Recientemente, aseguraba Zenon Grocholewski, Prefecto para la Congregación Pontificia para la Educación Católica, que “no debe ser el Estado el que dicte qué contenidos éticos se deben enseñar a todos”, sino que debe “respetar el derecho de los padres a determinar la educación ético-religiosa que quieren para sus hijos, en base a los “sanos principios de la democracia”, y más aún: “debe ayudar a los padres a educar a sus hijos según su conciencia”. Añadía el politico vaticano que “de modo análogo se mueve alguna corriente política, hoy en el poder, porque busca imponer a todos la propia concepción relativista sobre los comportamientos ético-morales”.
Es fácil percibir, en estas declaraciones, la pretensión de que lo ético va inexorable y exclusivamente unido a lo religioso, intercalando curiosas alusiones ornamentales a la democracia que no resisten un análisis objetivo. Pero lo más paradójico de la argumentación que esgrimen los católicos militantes contra la Ley de Educación para la Ciudadanía es la permanente alusion al relativismo. Para ello, parten de la convicción de que la verdad absoluta está contenida en su ideario doctrinal, que es inalterable y eterno.

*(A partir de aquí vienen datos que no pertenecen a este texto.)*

(** * DeliverEase standalone widget: the client-side controller

    A shallow embedding of the script that [generateStandaloneWidget]
    (ui/src/components/ManualAddressForm.tsx, second document) emits:
    phone sanitising and validation, the timeout race around the lookup
    request, the classification of the response, the cross-frame messages
    and the manual-entry form.  The React postal-code form of the same
    file and the constants of ui/vite.config.ts are embedded as well.

    JavaScript strings are sequences of UTF-16 code units; here a string is
    the sequence of its UTF-8 bytes ([string]).  Every character the script
    looks at (the digits [0-9] and the space) is a single byte below 128 in
    UTF-8 and no byte of a longer UTF-8 sequence is below 128, so filtering
    on digits and splitting on the space agree in both encodings. *)

From Stdlib Require Import ZArith Ascii String List Bool Lia.
From stdpp Require Import base option list strings.

Local Open Scope Z_scope.

(** ** Regular expressions

    The script uses two regular expressions, [/^\d{8}$/] (with [test]) and
    [/[^0-9]/g] (with [replace]).  The fragment below covers both: character
    sets, sequencing, alternation and bounded repetition, matched by
    derivatives. *)

Module Regex.

Inductive charset : Type :=
| CsDigit                      (* \d : the ten ASCII digits in JavaScript *)
| CsRange (lo hi : ascii)      (* [lo-hi] *)
| CsNot (cs : charset).        (* [^...] *)

Fixpoint in_charset (cs : charset) (c : ascii) : bool :=
  match cs with
  | CsDigit => (48 <=? nat_of_ascii c)%nat && (nat_of_ascii c <=? 57)%nat
  | CsRange lo hi =>
      (nat_of_ascii lo <=? nat_of_ascii c)%nat &&
      (nat_of_ascii c <=? nat_of_ascii hi)%nat
  | CsNot cs' => negb (in_charset cs' c)
  end.

Inductive regex : Type :=
| RNever                       (* matches nothing *)
| REmpty                       (* matches the empty string *)
| RSet (cs : charset)          (* one character of the set *)
| RSeq (r1 r2 : regex)
| RAlt (r1 r2 : regex).

(* r{n} *)
Fixpoint RRepeat (r : regex) (n : nat) : regex :=
  match n with
  | O => REmpty
  | S n' => RSeq r (RRepeat r n')
  end.

Fixpoint nullable (r : regex) : bool :=
  match r with
  | RNever => false
  | REmpty => true
  | RSet _ => false
  | RSeq r1 r2 => nullable r1 && nullable r2
  | RAlt r1 r2 => nullable r1 || nullable r2
  end.

Fixpoint derive (c : ascii) (r : regex) : regex :=
  match r with
  | RNever => RNever
  | REmpty => RNever
  | RSet cs => if in_charset cs c then REmpty else RNever
  | RSeq r1 r2 =>
      if nullable r1
      then RAlt (RSeq (derive c r1) r2) (derive c r2)
      else RSeq (derive c r1) r2
  | RAlt r1 r2 => RAlt (derive c r1) (derive c r2)
  end.

(* /^r$/.test(s): without the m flag, ^ and $ match only at the two ends
   of the input, so the whole string has to match r. *)
Fixpoint test_anchored (r : regex) (s : string) : bool :=
  match s with
  | EmptyString => nullable r
  | String c s' => test_anchored (derive c r) s'
  end.

(* s.replace(/cs/g, replacement) for a pattern that is one character set:
   every character of the set is replaced, the others are kept. *)
Fixpoint replace_set_g (cs : charset) (replacement : string) (s : string)
  : string :=
  match s with
  | EmptyString => EmptyString
  | String c s' =>
      if in_charset cs c
      then replacement +:+ replace_set_g cs replacement s'
      else String c (replace_set_g cs replacement s')
  end.

End Regex.

(** ** Strings and arrays of strings *)

Module Js.

(* s.split(sep) for a separator of one character: the result is never
   empty, ''.split(' ') is ['']. *)
Fixpoint split (sep : ascii) (s : string) : list string :=
  match s with
  | EmptyString => [EmptyString]
  | String c s' =>
      if Ascii.eqb c sep
      then EmptyString :: split sep s'
      else match split sep s' with
           | piece :: pieces => String c piece :: pieces
           | [] => [String c EmptyString]
           end
  end.

(* a.join(sep) *)
Fixpoint join (sep : string) (a : list string) : string :=
  match a with
  | [] => EmptyString
  | [piece] => piece
  | piece :: rest => piece +:+ sep +:+ join sep rest
  end.

(* a.slice(start) *)
Definition slice_from (start : nat) (a : list string) : list string :=
  drop start a.

(* v || '' where v is a string or undefined: the empty string and
   undefined are both falsy. *)
Definition or_empty (v : option string) : string :=
  match v with
  | Some (String c s) => String c s
  | Some EmptyString => EmptyString
  | None => EmptyString
  end.

(* a === b on strings *)
Definition str_eq (a b : string) : bool := String.eqb a b.

(* The characters of a string, to state properties of each of them. *)
Definition chars (s : string) : list ascii := list_ascii_of_string s.

End Js.

(** ** Input sanitizer and validator *)

Definition norwegianPhoneRegex : Regex.regex :=
  Regex.RRepeat (Regex.RSet Regex.CsDigit) 8.

Definition validatePhoneNumber (number : string) : bool :=
  Regex.test_anchored norwegianPhoneRegex number.

(* value.replace(/[^0-9]/g, ''), as written in handlePhoneChange and in the
   paste listener. *)
Definition sanitize (value : string) : string :=
  Regex.replace_set_g (Regex.CsNot (Regex.CsRange "0" "9")) "" value.

(** ** Manual-entry data *)

Record ManualEntryData : Type := {
  md_phoneNumber : string;
  md_firstName : string;
  md_lastName : string;
  md_address : string;
  md_postalCode : string;
  md_city : string
}.

(* The object literal of the manual form's submit listener; the arguments
   are the values of #manual-phone, #manual-name, #manual-address,
   #manual-postal and #manual-city. *)
Definition manualData (manual_phone manual_name manual_address manual_postal
                       manual_city : string) : ManualEntryData :=
  {| md_phoneNumber := manual_phone;
     md_firstName := Js.or_empty (Js.split " " manual_name !! 0%nat);
     md_lastName :=
       Js.or_empty
         (Some (Js.join " " (Js.slice_from 1 (Js.split " " manual_name))));
     md_address := manual_address;
     md_postalCode := manual_postal;
     md_city := manual_city |}.

(** ** Promises, timers and the timeout race *)

Record JsError : Type := { error_name : string; message : string }.

(* new Error(msg) *)
Definition Error (msg : string) : JsError :=
  {| error_name := "Error"; message := msg |}.

Inductive settlement (A : Type) : Type :=
| Fulfilled (value : A)
| Rejected (reason : JsError).
Arguments Fulfilled {A} value.
Arguments Rejected {A} reason.

(* A promise is pending ([None]) or settled. *)
Definition promise (A : Type) : Type := option (settlement A).

(* resolve / reject: only the first settlement counts. *)
Definition settle {A} (p : promise A) (s : settlement A) : promise A :=
  match p with
  | None => Some s
  | Some _ => p
  end.

Inductive timer : Type :=
| TimerArmed (delay : Z)
| TimerFired
| TimerCleared.

Definition clearTimeout (t : timer) : timer :=
  match t with
  | TimerArmed _ => TimerCleared
  | TimerFired => TimerFired
  | TimerCleared => TimerCleared
  end.

(* The objects one call of callWithTimeout creates. *)
Record race_state (A : Type) : Type := {
  call : promise A;            (* the argument [promise] *)
  timeoutPromise : promise A;
  timeoutHandle : timer;
  raced : promise A;           (* Promise.race([promise, timeoutPromise]) *)
  returned : promise A         (* the promise of the async function *)
}.
Arguments call {A} _.
Arguments timeoutPromise {A} _.
Arguments timeoutHandle {A} _.
Arguments raced {A} _.
Arguments returned {A} _.

(* Promise.race settles like the first of its inputs that settles; inputs
   settled in the same turn are taken in array order. *)
Definition promise_race {A} (c : race_state A) : race_state A :=
  {| call := call c;
     timeoutPromise := timeoutPromise c;
     timeoutHandle := timeoutHandle c;
     raced := match raced c with
              | Some s => Some s
              | None => match call c with
                        | Some s => Some s
                        | None => timeoutPromise c
                        end
              end;
     returned := returned c |}.

(* The body of callWithTimeout after [await Promise.race(...)]: the try
   branch clears the timer and returns the result, the catch branch clears
   the timer and rethrows the error. *)
Definition after_await {A} (c : race_state A) : race_state A :=
  match returned c, raced c with
  | None, Some (Fulfilled result) =>
      {| call := call c;
         timeoutPromise := timeoutPromise c;
         timeoutHandle := clearTimeout (timeoutHandle c);
         raced := raced c;
         returned := Some (Fulfilled result) |}
  | None, Some (Rejected error) =>
      {| call := call c;
         timeoutPromise := timeoutPromise c;
         timeoutHandle := clearTimeout (timeoutHandle c);
         raced := raced c;
         returned := Some (Rejected error) |}
  | _, _ => c
  end.

(* The promise reactions that run before the next task. *)
Definition microtasks {A} (c : race_state A) : race_state A :=
  after_await (promise_race c).

Definition callWithTimeout {A} (p : promise A) (timeoutMs : Z)
  : race_state A :=
  microtasks
    {| call := p;
       timeoutPromise := None;
       timeoutHandle := TimerArmed timeoutMs;
       raced := None;
       returned := None |}.

(* What the event loop can deliver to one call of callWithTimeout. *)
Inductive race_event (A : Type) : Type :=
| CallSettles (s : settlement A)   (* the supplied promise settles *)
| TimerElapses.                    (* the setTimeout callback is due *)
Arguments CallSettles {A} s.
Arguments TimerElapses {A}.

Definition race_step {A} (c : race_state A) (ev : race_event A)
  : race_state A :=
  match ev with
  | CallSettles s =>
      microtasks
        {| call := settle (call c) s;
           timeoutPromise := timeoutPromise c;
           timeoutHandle := timeoutHandle c;
           raced := raced c;
           returned := returned c |}
  | TimerElapses =>
      match timeoutHandle c with
      | TimerArmed _ =>
          (* () => reject(new Error('ApiTimeoutError')) *)
          microtasks
            {| call := call c;
               timeoutPromise :=
                 settle (timeoutPromise c) (Rejected (Error "ApiTimeoutError"));
               timeoutHandle := TimerFired;
               raced := raced c;
               returned := returned c |}
      | TimerFired => c
      | TimerCleared => c
      end
  end.

Definition race_run {A} (c : race_state A) (evs : list (race_event A))
  : race_state A :=
  fold_left race_step evs c.

(* Which of the two settles first, read off the promise handed in and the
   order in which the event loop delivers the two events. *)
Inductive winner (A : Type) : Type :=
| CallWins (s : settlement A)
| TimerWins.
Arguments CallWins {A} s.
Arguments TimerWins {A}.

Definition first_to_settle {A} (p : promise A) (evs : list (race_event A))
  : option (winner A) :=
  match p with
  | Some s => Some (CallWins s)
  | None =>
      match evs with
      | [] => None
      | CallSettles s :: _ => Some (CallWins s)
      | TimerElapses :: _ => Some TimerWins
      end
  end.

La actuación política tiene siempre un contenido moral. Es obvio que las leyes democráticas tienen referentes éticos relacionados con la sociedad y con el momento histórico-cultural en el que surgen. La finalidad de cualquier ley democrática es facilitar a las personas una convivencia social justa. Su existencia tiene como objetivo definir derechos y obligaciones, facilitando la administración de justicia. Si “hacer justicia” es dar a cada uno “lo suyo”, según la definición clásica, habrá que determinar qué es lo que puede pertenecer privadamente a un ciudadano y cuáles son los límites de su derecho en aras de la convivencia en sociedad. Y es aquí donde adquiere especial relevancia el concepto que se tenga de “la verdad”, ya que una ley no puede ser justa si se basa en un análisis falso de la realidad.
La postura católica considera que lo ético es que las leyes y los actos humanos se ciñan a lo que la ICAR sostiene que es la verdad absoluta, inalterable y eterna. No les vale ninguna postura disidente y, por eso, los “contenidos éticos” de la enseñanza estatal, a los que alude el Prefecto Grocholewski, son relativistas e inaceptables para los católicos. Para llegar a tal conclusión introducen elementos tan aleatorios como son la “fe” y la “Revelación”, esta última recibida a través de unos cuantos humanos supuestamente privilegiados, coincidiendo en eso con quienes predican otras creencias y otras revelaciones…
Por ello, es esa postura católica la más relativista. Sus puntos de referencia para cualquier análisis son (o dicen que son): un dios personalizado (uno y trino), antropomórfico por excelencia, que reproduce el modelo satrápico de Mesopotamia y Caldea y que habría dictado su “plan universal” a través de algunos mortales. Cuando conviene, es todo “amor”; pero cuando conviene otra cosa, es todo “justicia”. Las definiciones corren a cargo de quienes dicen ser sus intérpretes autorizados.
Lo cierto es que el acceso humano al conocimiento ha sido y sigue siendo gradual. Esa progresión va diseñando sucesivos paradigmas culturales y el de nuestra civilización no es el de la caldea, la egipcia o la india clásicas. Nuestro tiempo es el de la civilización cibernética, el de la relatividad y la mecánica cuántica. Las verdades que nos revelan la Naturaleza y la Física son las únicas “revelaciones” universales y no son absolutas, sino orientadoras de la búsqueda emprendida. Curiosamente, dos cosas opuestas pueden ser ciertas y simultáneas, como señaló Heissenberg.
Las leyes democráticas tienen que contemplar toda esa pluralidad cultural y buscar la realización de la Justicia en cada caso, sin perder de vista el bien común. Nuestros ciudadanos tienen derecho a aprender eso y el Estado tiene el deber de facilitárselo.